Понимая, что нынче он заслужил обвинения в несдержанности, мосье Поль чуть ли не извинялся. Он чуть ли не раскаивался во всегдашней своей вспыльчивости, но намекнул на то, что заслуживает снисхождения.
— Правда, — сказал он, — от вас я вряд ли могу его ожидать, мисс Люси. Вы не знаете ни меня, ни положения моего, ни моей истории.
Его история. Я тотчас ухватилась за это слово и принялась развивать идею.
— Нет, мосье, — возразила я. — Разумеется, как говорите вы, я не знаю ни истории вашей, ни ваших жертв, ни ваших печалей, испытаний и привязанностей. Ах нет! Я ничего о вас не знаю. Вы для меня совершенный незнакомец.
— Nein?
[413]
— пробормотал он, удивленно подняв брови.

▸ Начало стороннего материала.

(** A ready node of the default provisioner, created at time 0, running
    one workload. *)
Definition busy : Node :=
  {| NodeName := "node-a"; Owner := Some "default"; CreationTimestamp := 0%Z;
     Ready := true; Workloads := 1; EmptySince := None;
     DeletionRequested := false |}.

(** A ready node of the default provisioner with no workload. *)
Definition idle : Node :=
  {| NodeName := "node-b"; Owner := Some "default"; CreationTimestamp := 0%Z;
     Ready := true; Workloads := 0; EmptySince := None;
     DeletionRequested := false |}.

(** A ready node of the default provisioner, marked empty at time 900. *)
Definition stale : Node :=
  {| NodeName := "node-c"; Owner := Some "default"; CreationTimestamp := 0%Z;
     Ready := true; Workloads := 0; EmptySince := Some 900%Z;
     DeletionRequested := false |}.

(** A node of the default provisioner that never became ready. *)
Definition lost : Node :=
  {| NodeName := "node-d"; Owner := Some "default"; CreationTimestamp := 0%Z;
     Ready := false; Workloads := 0; EmptySince := None;
     DeletionRequested := false |}.

(** A cluster at time 1000 holding provisioner [p] and the four nodes. *)
Definition clusterOf (p : Provisioner) (available : bool) (stuck : list string)
  : Cluster :=
  {| Now := 1000%Z; StoreAvailable := available; Provisioners := [p];
     Nodes := [busy; idle; stale; lost]; Stuck := stuck |}.

(** A cluster from which the provisioner has been deleted. *)
Definition orphaned : Cluster :=
  {| Now := 1000%Z; StoreAvailable := true; Provisioners := [];
     Nodes := [busy; idle; stale; lost]; Stuck := [] |}.

Definition request : reconcile.Request :=
  {| reconcile.NamespacedName := DefaultProvisioner |}.

(** A pod that asks for a zone only. *)
Definition zonal : v1.Pod := podWith {[ ZoneLabelKey := "us-west-2b" ]}.

(** A pod with the well-known selector entries of [picky], another name, a
    node name, a toleration and a further selector entry. *)
Definition noisy : v1.Pod :=
  {| v1.Name := "web"; v1.Namespace := "prod";
     v1.PodLabels := ∅;
     v1.Spec :=
       {| v1.NodeSelector :=
            <["team" := "web"]> (v1.NodeSelector (v1.Spec picky));
          v1.NodeName := "node-a";
          v1.Tolerations :=
            [{| v1.TolerationKey := "dedicated"; v1.Operator := "Exists";
                v1.TolerationValue := ""; v1.TolerationEffect := "NoSchedule" |}] |} |}.

(** The errors the sample cluster gives rise to. *)
Definition notFound : errors.error :=
  errors.StatusError errors.StatusReasonNotFound "provisioner not found".

Definition cannotDelete (name : string) : errors.error :=
  errors.New ("deleting node " ++ name).

(** The controller on such clusters, its tracker with a join grace period
    of five minutes. *)
Definition controller : reallocation.Controller Cluster :=
  {| reallocation.CtlUtilization := tracker 300%Z;
     reallocation.KubeClient := client |}.

End samples.

(** * Constraint resolution *)

Module resolution.

Import v1alpha3.

Lemma getZones_override c pod zone :
  v1.NodeSelector (v1.Spec pod) !! ZoneLabelKey = Some zone ->
  getZones c pod = Some [zone].
Proof. intros H. unfold getZones. by rewrite H. Qed.

Lemma getInstanceTypes_override c pod instanceType :
  v1.NodeSelector (v1.Spec pod) !! InstanceTypeLabelKey = Some instanceType ->
  getInstanceTypes c pod = Some [instanceType].
Proof. intros H. unfold getInstanceTypes. by rewrite H. Qed.

Lemma getArchitecture_override c pod architecture :
  v1.NodeSelector (v1.Spec pod) !! ArchitectureLabelKey = Some architecture ->
  getArchitecture c pod = Some architecture.
Proof. intros H. unfold getArchitecture. by rewrite H. Qed.

Lemma getOperatingSystem_override c pod operatingSystem :
  v1.NodeSelector (v1.Spec pod) !! OperatingSystemLabelKey = Some operatingSystem ->
  getOperatingSystem c pod = Some operatingSystem.
Proof. intros H. unfold getOperatingSystem. by rewrite H. Qed.

(** Under the union modelled from the specification, the pod's value is
    also the resolved label for the key. *)
Lemma WithOverrides_label c pod key value :
  v1.NodeSelector (v1.Spec pod) !! key = Some value ->
  Labels (WithOverrides c pod) !! key = Some value.
Proof.
  intros H. simpl. unfold functional.UnionStringMaps.
  by apply lookup_union_Some_l.
Qed.

(** C1. Precedence: for each of the four dimensions, a value the pod's
    node selector gives for the dimension's well-known key is the one and
    only value the resolved constraints hold for that dimension, whatever
    the provisioner configures. *)
Theorem WithOverrides_pod_value_wins (c : Constraints) (pod : v1.Pod)
    (d : Dimension) (value : string) :
  v1.NodeSelector (v1.Spec pod) !! wellKnownKey d = Some value ->
  dimensionValues d (WithOverrides c pod) = [value].
Proof.
  intros H. destruct d; simpl in *.
  - by rewrite (getZones_override c pod value H).
  - by rewrite (getInstanceTypes_override c pod value H).
  - by rewrite (getArchitecture_override c pod value H).
  - by rewrite (getOperatingSystem_override c pod value H).
Qed.

Lemma WithOverrides_pod_value_wins_witness :
  v1.NodeSelector (v1.Spec samples.picky) !! wellKnownKey DimOperatingSystem
    = Some "windows"
  /\ dimensionValues DimOperatingSystem (WithOverrides samples.strict samples.picky)
    = ["windows"].
Proof.
  split; [vm_compute; reflexivity|].
  apply (WithOverrides_pod_value_wins samples.strict samples.picky
           DimOperatingSystem "windows").
  vm_compute; reflexivity.
Defined.

Example picky_on_strict :
  let r := WithOverrides samples.strict samples.picky in
  Zones r = Some ["us-east-1c"] /\ InstanceTypes r = Some ["c5.xlarge"]
  /\ Architecture r = Some "amd64" /\ OperatingSystem r = Some "windows".
Proof. vm_compute. done. Qed.

Example plain_on_strict :
  let r := WithOverrides samples.strict samples.plain in
  Zones r = Some ["us-west-2a"; "us-west-2b"] /\ InstanceTypes r = Some ["m5.large"]
  /\ Architecture r = Some "arm64" /\ OperatingSystem r = Some "linux"
  /\ Labels r !! "team" = Some "web".
Proof. vm_compute. done. Qed.

(** C7. Default fallback: when the provisioner configures no zones, no
    instance types (nil or empty), no architecture and no operating
    system, and the pod's selector has none of the well-known keys, the
    resolved architecture is "amd64", the operating system "linux", and
    zones and instance types are nil. *)
Theorem WithOverrides_defaults (c : Constraints) (pod : v1.Pod) :
  len (Zones c) = 0 ->
  len (InstanceTypes c) = 0 ->
  Architecture c = None ->
  OperatingSystem c = None ->
  (forall d, v1.NodeSelector (v1.Spec pod) !! wellKnownKey d = None) ->
  Architecture (WithOverrides c pod) = Some "amd64"
  /\ OperatingSystem (WithOverrides c pod) = Some "linux"
  /\ Zones (WithOverrides c pod) = None
  /\ InstanceTypes (WithOverrides c pod) = None.
Proof.
  intros Hz Hi Ha Ho Hsel. simpl.
  pose proof (Hsel DimZone) as Hkz.
  pose proof (Hsel DimInstanceType) as Hki.
  pose proof (Hsel DimArchitecture) as Hka.
  pose proof (Hsel DimOperatingSystem) as Hko.
  simpl in Hkz, Hki, Hka, Hko.
  unfold getArchitecture, getOperatingSystem, getZones, getInstanceTypes.
  rewrite Hkz, Hki, Hka, Hko, Ha, Ho, Hz, Hi. simpl. done.
Qed.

— Знаете, мосье, я ведь вижу вас только в классе — строгим, требовательным, придирчивым, повелительным. В городе я слышу о вас, как о человеке решительном и своевольном, скором на выдумку, склонном руководить, недоступном убежденью. Вы ничем не связаны, значит, и душа ваша свободна. На шее у вас нет никакой обузы, стало быть, и обязанности вас не тяготят. Мы все, с кем вы сталкиваетесь, для вас лишь машины, и вы швыряете нас туда-сюда, не спрашивая наших пожеланий. Отдыхать вы любите на людях, в ярком свете свечей. Эта школа и тот колледж — фабрика для вас, где вы обрабатываете сырье, называемое учениками. Я не знаю даже, где вы живете. Можно легко предположить, что у вас вовсе нет дома и вы в нем не нуждаетесь.
— Таков ваш приговор, — сказал он. — Я не ожидал иного. Я для вас и не христианин и не мужчина. Вы полагаете меня лишенным религии и привязанностей, свободным от семьи и от друзей, не руководимым ни верой, ни правилами. Что ж, хорошо, мадемуазель. Такова наша награда на земле.